Drug problems: Prioritize and solve individually



Pharmacists and PTAs can provide information about medication-related problems even when dispensing medication. / © Shutterstock/Zamrznuti tonovi
A lot is demanded of patients: They are expected to know which medications are used for which conditions, when to take them, be as adherent as possible, and correctly use dosage forms that require explanation. All of this is complex. For many patients, the correct implementation of drug therapy presents a challenge.
For example, a patient reports a new prescription for a diuretic that she would prefer not to take at all. When questioned by the pharmacist, she explains that she constantly has to go to the bathroom and that she sometimes skips the pills when she wants to run errands in the morning. She is unaware that this jeopardizes her blood pressure treatment. The pharmacist recognizes the patient's adherence problem and explains the importance of the medication. Together they find a solution for a more convenient time for her to take it, at midday; the pharmacist adds this to the medication plan for the physician's information.

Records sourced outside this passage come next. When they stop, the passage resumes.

(** ** The text of a commit link *)

(** C3: the text of a commit link is not always the [<org>/<repo>] part of
    the URL.  Line 205 cuts the URL at its first ["/commits"], also where
    that begins a name.  For the commit listing of the repository
    [commits-viewer] of [org1] the link reads [org1], not
    [org1/commits-viewer]; for the commit listing of a repository of the
    organization [commits-org] nothing of ["github.com/"] is left before
    the cut, and [IndexError] is raised. *)
Theorem link_text_cut_at_first_commits :
  ContributorStats.commit_url Examples.dora
  = "https://" +:+ "github.com/" +:+ "org1/commits-viewer" +:+ "/commits"
    +:+ "?author=dora"
  ∧ get_contributor_table [Examples.dora] None None (Some "org1") PyNone
      "false" "true" []
    = Ok ([("Independent",
            table_headers (table_columns None None "false")
            +:+ table_row "true" (table_columns None None "false")
                  Examples.dora
                  (render_link "org1"
                     "https://github.com/org1/commits-viewer/commits?author=dora"
                   +:+ ", "))], 4%Z)
  ∧ render_link "org1"
      "https://github.com/org1/commits-viewer/commits?author=dora"
    ≠ render_link "org1/commits-viewer"
        "https://github.com/org1/commits-viewer/commits?author=dora"
  ∧ ContributorStats.commit_url Examples.erin
    = "https://" +:+ "github.com/" +:+ "commits-org/repo1" +:+ "/commits"
      +:+ "?author=erin"
  ∧ get_contributor_table [Examples.erin] None None (Some "commits-org")
      PyNone "false" "true" [] = Raise IndexError.
Proof.
  split_and!.
  - reflexivity.
  - vm_compute. reflexivity.
  - vm_compute. discriminate.
  - reflexivity.
  - vm_compute. reflexivity.
Qed.

(** ** A commit URL that is not one *)

Section Malformed.

Lemma loop_body_linking organization link_to_profile show columns vars c :
  link_mode organization (Vars.repository vars) = true →
  loop_body organization link_to_profile show columns vars c =
    match link_commit_urls ""
            (PyStr.split "," (ContributorStats.commit_url c)) with
    | Raise e => Raise e
    | Ok linked =>
        Ok (Vars.mk
              (Vars.total_contributions vars
               + ContributorStats.contribution_count c)%Z
              (PyList (repository_as_list (Vars.repository vars)))
              (Some linked)
              (assign_row show (table_row link_to_profile columns c linked) c
                 (Vars.organization_contributors vars)))
    end.
Proof.
  intros Hmode. rewrite loop_body_good by (by left).
  unfold commit_cell. by rewrite Hmode.
Qed.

Drug-related problems (DRPs) frequently arise in everyday pharmacy practice, which can jeopardize the success of treatment or pose a risk to the patient. The fulfilling and professional task of the pharmacist is to identify potential and manifest DRPs, determine their causes, and develop solutions and measures for the benefit of the patient.
This is often achieved simply by asking the right questions. The foundations for this are pharmaceutical expertise and the ability to communicate personally with the patient and the physician.
Addressing individual ABPs when filling prescriptions is not difficult; pharmacists and PTAs who provide active advice are used to this. However, reviewing a large number of medications during an extended medication consultation and weighing the issues that arise in terms of their clinical and therapeutic relevance requires a high degree of oversight.
Surveys show that the implementation of pharmaceutical services often fails due to time and staffing constraints. Many pharmacy teams describe similar hurdles in implementing medication counseling:
- too little time for the AMTS examination,
- Difficulty distinguishing which ABPs are clinically relevant, and
- Uncertainty in deciding which solutions and measures require consultation with the doctor and which can be discussed with the patient alone.
In addition, processing should be quick and efficient so that pharmaceutical services can be provided economically, according to the expectations of many pharmacy managers.
But how can better prioritization and increased efficiency be achieved? This requires sound pharmaceutical knowledge, digital support, and well-organized processes.